Lemma heap_serialize_doc_shallow_witness :
  ∃ out h' fields,
    Heap.serialize_doc 1%positive shared_heap = Some (out, h') ∧
    h' !! out = Some (Heap.ODict fields) ∧
    fields !! "tags" = Some (VRef 2%positive) ∧
    h' !! 2%positive = shared_heap !! 2%positive.
Proof.
  destruct (heap_serialize_doc_shallow shared_heap 1%positive tagged_doc
              "tags" 2%positive)
    as (out & h' & fields & H1 & H2 & H3 & _ & H5).
  - vm_compute. reflexivity.
  - vm_compute. reflexivity.
  - discriminate.
  - discriminate.
  - eexists. vm_compute. reflexivity.
  - exists out, h', fields.
    split; [exact H1|]. split; [exact H2|]. split; [exact H3|]. exact H5.
Defined.

(** X14: normalizing a list of documents one after the other, as the
    list comprehensions of the handlers do, succeeds when every entry
    names a dictionary, also when an entry occurs more than once.  Every
    object that existed before is left as it was; the results are as many
    as the entries, pairwise distinct, at locations that were free before;
    and the i-th result holds the normalized fields of the i-th entry. *)
Theorem heap_serialize_all_frame (docs : list loc) :
  ∀ h : gmap loc Heap.obj,
    Forall (λ l, ∃ d, h !! l = Some (Heap.ODict d)) docs →
    ∃ outs h',
      Heap.serialize_all docs h = Some (outs, h') ∧
      h ⊆ h' ∧
      length outs = length docs ∧
      NoDup outs ∧
      Forall (λ o, h !! o = None) outs ∧
      ∀ i l d, docs !! i = Some l → h !! l = Some (Heap.ODict d) →
        ∃ o, outs !! i = Some o ∧
             h' !! o = Some (Heap.ODict (serialize_doc d)).
Proof.
  induction docs as [|l docs IH]; intros h Hdocs.
  - exists [], h. split; [done|]. split; [done|]. split; [done|].
    split; [constructor|]. split; [constructor|]. intros i l d Hi. done.
  - apply Forall_cons in Hdocs as [[d Hl] Hdocs].
    set (o := fresh (dom h)).
    set (h1 := <[o := Heap.ODict (serialize_doc d)]> h).
    assert (h !! o = None) as Hfresh by apply not_elem_of_dom, is_fresh.
    assert (h ⊆ h1) as Hsub by by apply insert_subseteq.
    destruct (IH h1) as (outs & h' & Hrun & Hsub' & Hlen & Hnd & Hfree & Hres).
    { eapply Forall_impl; [exact Hdocs|]. intros l' [d' Hl'].
      exists d'. by eapply lookup_weaken. }
    exists (o :: outs), h'. split.
    { simpl. erewrite heap_bind by (by apply heap_serialize_doc_eq).
      fold o h1. by erewrite heap_bind by exact Hrun. }
    split; [by etrans|]. split; [simpl; by rewrite Hlen|].
    assert (h1 !! o = Some (Heap.ODict (serialize_doc d))) as Ho
      by apply lookup_insert_eq.
    split.
    { constructor; [|done]. intros Hin.
      rewrite Forall_forall in Hfree. specialize (Hfree o Hin).
      by rewrite Ho in Hfree. }
    split.
    { constructor; [done|]. eapply Forall_impl; [exact Hfree|].
      intros o' Ho'. simpl in Ho'.
      destruct (h !! o') as [x|] eqn:E; [|done].
      by rewrite (lookup_weaken _ _ _ _ E Hsub) in Ho'. }
    intros [|i] l' d' Hi Hl'; simpl in Hi.
    + injection Hi as <-. rewrite Hl in Hl'. injection Hl' as <-.
      exists o. split; [done|]. by eapply lookup_weaken.
    + apply (Hres i l' d' Hi). by eapply lookup_weaken.
Qed.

^^^^^^^^^^^^^^^^

Across all the material above, work out how many lines hold the word "positive", and answer with that number only.

Reply to the exercise
5